Ein solch fachspezifisches und inhaltlich anspruchsvolles Thema sollte aus unserer Sicht nicht im Rahmen einer EU-Jugendkonferenz, sondern im Rahmen eines Fachkräfteaustauschs diskutiert werden, um den Erwartungen aller Teilnehmenden gerecht werden zu können. (Das Ausrichten der Konferenz mit diesem Thema war unter anderem insofern befremdlich, da Finnland bereits im Februar eine fast identische Konferenz veranstaltet hatte.)
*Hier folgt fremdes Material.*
(** * CodeVibe Journal backend: a shallow embedding of the analysis pipeline,
      the daily-log manager and the activity aggregator, with the properties
      of the specification checked against it.

    Conventions of the embedding.
    - Calendar dates ('YYYY-MM-DD' strings, SQL [DATE] columns) are day
      numbers counted from 1970-01-01 ([Z]); instants ([Date] objects,
      [Date.now()]) are milliseconds since the epoch ([Z]).
    - The host time zone is a fixed offset [tz] in milliseconds (local time =
      UTC + [tz]); daylight-saving changes are not modelled.
    - Hours are counted in hundredths of an hour ([Z]), the precision of the
      [DECIMAL(_, 2)] columns; the precision limit of those columns is not
      modelled.
    - A thrown JavaScript exception is a value of [exn] carried by [result].
    - The relational store is a record of tables; its declared constraints
      (primary keys, [UNIQUE]) are checked by the insert operations, any
      other store operation succeeds.  The users and repositories that a row
      refers to are taken to exist.
    - External collaborators (the HTTP client, the text-generation service)
      are oracles passed as arguments; the calls made are recorded in a
      trace. *)

From Stdlib Require Import ZArith String Ascii List Bool Lia DecimalString.
From stdpp Require Import base option list gmap strings sorting.

Import ListNotations.
Set Warnings "-register-all".
Local Open Scope string_scope.
Local Open Scope Z_scope.

(** ** JavaScript string primitives used by the services *)

Module Js.

(** A string in a condition: only the empty string is falsy. *)
Definition truthy (s : string) : bool :=
  match s with EmptyString => false | _ => true end.

(** [s.startsWith(p)] *)
Fixpoint startsWith (p s : string) : bool :=
  match p, s with
  | EmptyString, _ => true
  | String _ _, EmptyString => false
  | String a p', String b s' => if Ascii.eqb a b then startsWith p' s' else false
  end.

(** [s.includes(sub)] *)
Fixpoint includes (sub s : string) : bool :=
  startsWith sub s ||
  match s with
  | EmptyString => false
  | String _ s' => includes sub s'
  end.

(** [s.split(sep)] for a one-character separator; the result is never empty. *)
Fixpoint split (sep : ascii) (s : string) : list string :=
  match s with
  | EmptyString => [EmptyString]
  | String c s' =>
      if Ascii.eqb c sep then EmptyString :: split sep s'
      else match split sep s' with
           | [] => [String c EmptyString]
           | w :: ws => String c w :: ws
           end
  end.

(** [arr.pop() || ''] on a list of strings *)
Definition pop_or_empty (l : list string) : string := List.last l EmptyString.

(** [path.split('/').pop() || ''] *)
Definition baseName (path : string) : string := pop_or_empty (split "/"%char path).

(** [c.toUpperCase()] on an ASCII letter *)
Definition upper (c : ascii) : ascii :=
  let n := nat_of_ascii c in
  if (Nat.leb 97 n && Nat.leb n 122)%bool then ascii_of_nat (n - 32) else c.

(** [fw.charAt(0).toUpperCase() + fw.slice(1)] *)
Definition capitalize (s : string) : string :=
  match s with
  | EmptyString => EmptyString
  | String c s' => String (upper c) s'
  end.

(** Decimal rendering of a non-negative integer inside a template literal. *)
Definition showN (n : N) : string := NilEmpty.string_of_uint (N.to_uint n).

Definition showZ (z : Z) : string :=
  match z with
  | Z0 => "0"
  | Zpos p => showN (Npos p)
  | Zneg p => "-" ++ showN (Npos p)
  end.

(** [c.toLowerCase()] on an ASCII letter, and on a string *)
Definition lower (c : ascii) : ascii :=
  let n := nat_of_ascii c in
  if (Nat.leb 65 n && Nat.leb n 90)%bool then ascii_of_nat (n + 32) else c.

Fixpoint toLowerCase (s : string) : string :=
  match s with
  | EmptyString => EmptyString
  | String c s' => String (lower c) (toLowerCase s')
  end.

(** [s.endsWith(suffix)] *)
Definition endsWith (suffix s : string) : bool :=
  let n := String.length s in
  let m := String.length suffix in
  (m <=? n)%nat && String.eqb (String.substring (n - m) m s) suffix.

(** [s.slice(0, -k)] *)
Definition sliceEnd (k : nat) (s : string) : string :=
  String.substring 0 (String.length s - k) s.

End Js.

(** ** Codebase scanner (services/scanner.service.ts) *)

Module Scanner.

Inductive NodeType := TFile | TDir.

Record FileTreeNode := mkNode {
  path : string;
  type : NodeType;
  size : option Z;
  extension : option string
}.

Definition isFile (n : FileTreeNode) : bool :=
  match type n with TFile => true | TDir => false end.
Definition isDir (n : FileTreeNode) : bool :=
  match type n with TDir => true | TFile => false end.

(** The extension table of [detectLanguages]: the own keys of [languageMap].
    An extension that names an inherited member of [Object.prototype]
    ("constructor", "__proto__") finds that member instead of a language
    name; this is left out, and the properties of the score below are
    proved for every value of [languages]. *)
Definition languageMap : list (string * string) :=
  [ ("js", "JavaScript"); ("jsx", "JavaScript"); ("ts", "TypeScript");
    ("tsx", "TypeScript"); ("py", "Python"); ("java", "Java"); ("cpp", "C++");
    ("c", "C"); ("cs", "C#"); ("go", "Go"); ("rs", "Rust"); ("rb", "Ruby");
    ("php", "PHP"); ("swift", "Swift"); ("kt", "Kotlin"); ("scala", "Scala");
    ("html", "HTML"); ("css", "CSS"); ("scss", "SCSS"); ("sass", "SASS");
    ("vue", "Vue"); ("svelte", "Svelte"); ("dart", "Dart"); ("r", "R");
    ("sql", "SQL"); ("sh", "Shell"); ("yaml", "YAML"); ("yml", "YAML");
    ("json", "JSON"); ("xml", "XML"); ("md", "Markdown") ].

Fixpoint assoc (k : string) (l : list (string * string)) : option string :=
  match l with
  | [] => None
  | (k', v) :: l' => if String.eqb k k' then Some v else assoc k l'
  end.

(** [languages[language] = (languages[language] || 0) + 1]; the record keeps
    its keys in insertion order. *)
Fixpoint bump (k : string) (m : list (string * nat)) : list (string * nat) :=
  match m with
  | [] => [(k, 1%nat)]
  | (k', n) :: m' => if String.eqb k k' then (k', S n) :: m' else (k', n) :: bump k m'
  end.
Aus unserer Sicht sind verwirklichte Inklusion und Diversität eine Grundvoraussetzung für eine erfolgreiche EU-Jugendkonferenz. Das Konzept der Partizipation bedingt ein breitgefächertes und diverses Feld an Jugendvertreter*innen und sollte keinen akademischen Abschluss (beispielsweise in Sozialer Arbeit) voraussetzen, um sich inhaltlich an der Konferenz beteiligen zu können. Jugendvertreter*innen aus dem Westbalkan sowie der EU-Ostpartnerschaft und das European Disability Forum waren, im Gegensatz zu vorherigen EU-Jugendkonferenzen, überhaupt nicht mehr eingeladen worden. Ebenfalls vermissten wir Flüchtendenvertretungen, Migrant*innenvertretungen, etc.. Deren Konferenzplätze wurden wahrscheinlich zugunsten der zusätzlich eingeladener Jugendarbeiter*innen aufgegeben.
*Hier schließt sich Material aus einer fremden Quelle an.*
(** * virtio-pmem: attach, detach and the flush queue

    A shallow embedding of [drivers/nvdimm/virtio_pmem.c]: queue
    initialisation ([init_vq]), attach ([virtio_pmem_probe]) and detach
    ([virtio_pmem_remove]).  The kernel services the driver calls are
    external to the file; their answers are gathered in a [host] record and
    their effects on the device are written out as small state transformers
    that also log what was called, so that ordering properties can be read
    off the log. *)

From Stdlib Require Import ZArith Lia.
From Stdlib Require Import Strings.Byte.
From stdpp Require Import gmap list strings.

Local Open Scope Z_scope.

(** ** Machine integers and kernel constants *)

Definition wrap (bits : Z) (z : Z) : Z := z mod 2 ^ bits.

(** Two's complement reading of a [bits]-wide value. *)
Definition signed (bits : Z) (z : Z) : Z :=
  let m := wrap bits z in
  if m <? 2 ^ (bits - 1) then m else m - 2 ^ bits.

Definition u64 : Z -> Z := wrap 64.

Definition EINVAL : Z := 22.
Definition ENOMEM : Z := 12.
Definition ENXIO : Z := 6.
Definition MAX_ERRNO : Z := 4095.
Definition NUMA_NO_NODE : Z := -1.
Definition NULL : Z := 0.
Definition VIRTIO_PMEM_SHMCAP_ID_PMEM_REGION : Z := 0.

(** [IS_ERR] and [PTR_ERR] of linux/err.h: the pointer is cast to
    [unsigned long] and compared with [(unsigned long)-MAX_ERRNO], so the top
    [MAX_ERRNO] addresses encode negative errnos; [PTR_ERR] casts to [long]. *)
Definition IS_ERR (p : Z) : bool := u64 (- MAX_ERRNO) <=? u64 p.
Definition PTR_ERR (p : Z) : Z := signed 64 p.

(** ** Little-endian fields of the configuration structure *)

Definition byte_val (b : byte) : Z := Z.of_N (Byte.to_N b).

Fixpoint le_to_cpu (bs : list byte) : Z :=
  match bs with
  | [] => 0
  | b :: rest => byte_val b + 256 * le_to_cpu rest
  end.

Definition byte_of_Z (z : Z) : byte :=
  match Byte.of_N (Z.to_N (z mod 256)) with
  | Some b => b
  | None => x00
  end.

Fixpoint cpu_to_le (n : nat) (z : Z) : list byte :=
  match n with
  | O => []
  | S n' => byte_of_Z z :: cpu_to_le n' (z / 256)
  end.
Junge Menschen fordern seit langem eine transparente Feedbackkultur von der Politik. Ebengleiches sollte für den EU-Jugenddialog gelten. Bis heute ist uns nicht klar, was die konkreten Ergebnisse der finnischen Jugendkonferenz sind und wie diese genutzt werden sollen. Damit wurde unserer Meinung nach das Ziel eine EU-Jugendkonferenz verfehlt. Eine Kritik, die offen angesprochen und diskutiert werden muss.

Für die bevorstehende deutsche EU-Ratspräsidentschaft wünschen wir uns eine EU-Jugendkonferenz, die den Teilnehmer*innen der Konferenz und deren Hintergründen entspricht. Wir glauben an das Potential eines solchen Konferenzformates und wünschen uns für die deutsche EU-Jugendkonferenz eine methodisch vielfältige Moderation, welche einen fachnahen und inklusive Austausch ermöglicht, um die Ergebnisse nachhaltig in die europäische und nationale Jugendpolitik einfließen zu lassen. Wenn sich alle Beteiligten um einen Austausch auf Augenhöhe bemühen und das gemeinsame Ziel eine ernsthaft Verbesserung der (europäischen) Jugendpolitik ist, dann kann man das nur gemeinsam erreichen. Auf einer EU-Jugendkonferenz sollten Ideen und Konzepte erarbeitet und diskutiert werden, die dies ermöglichen.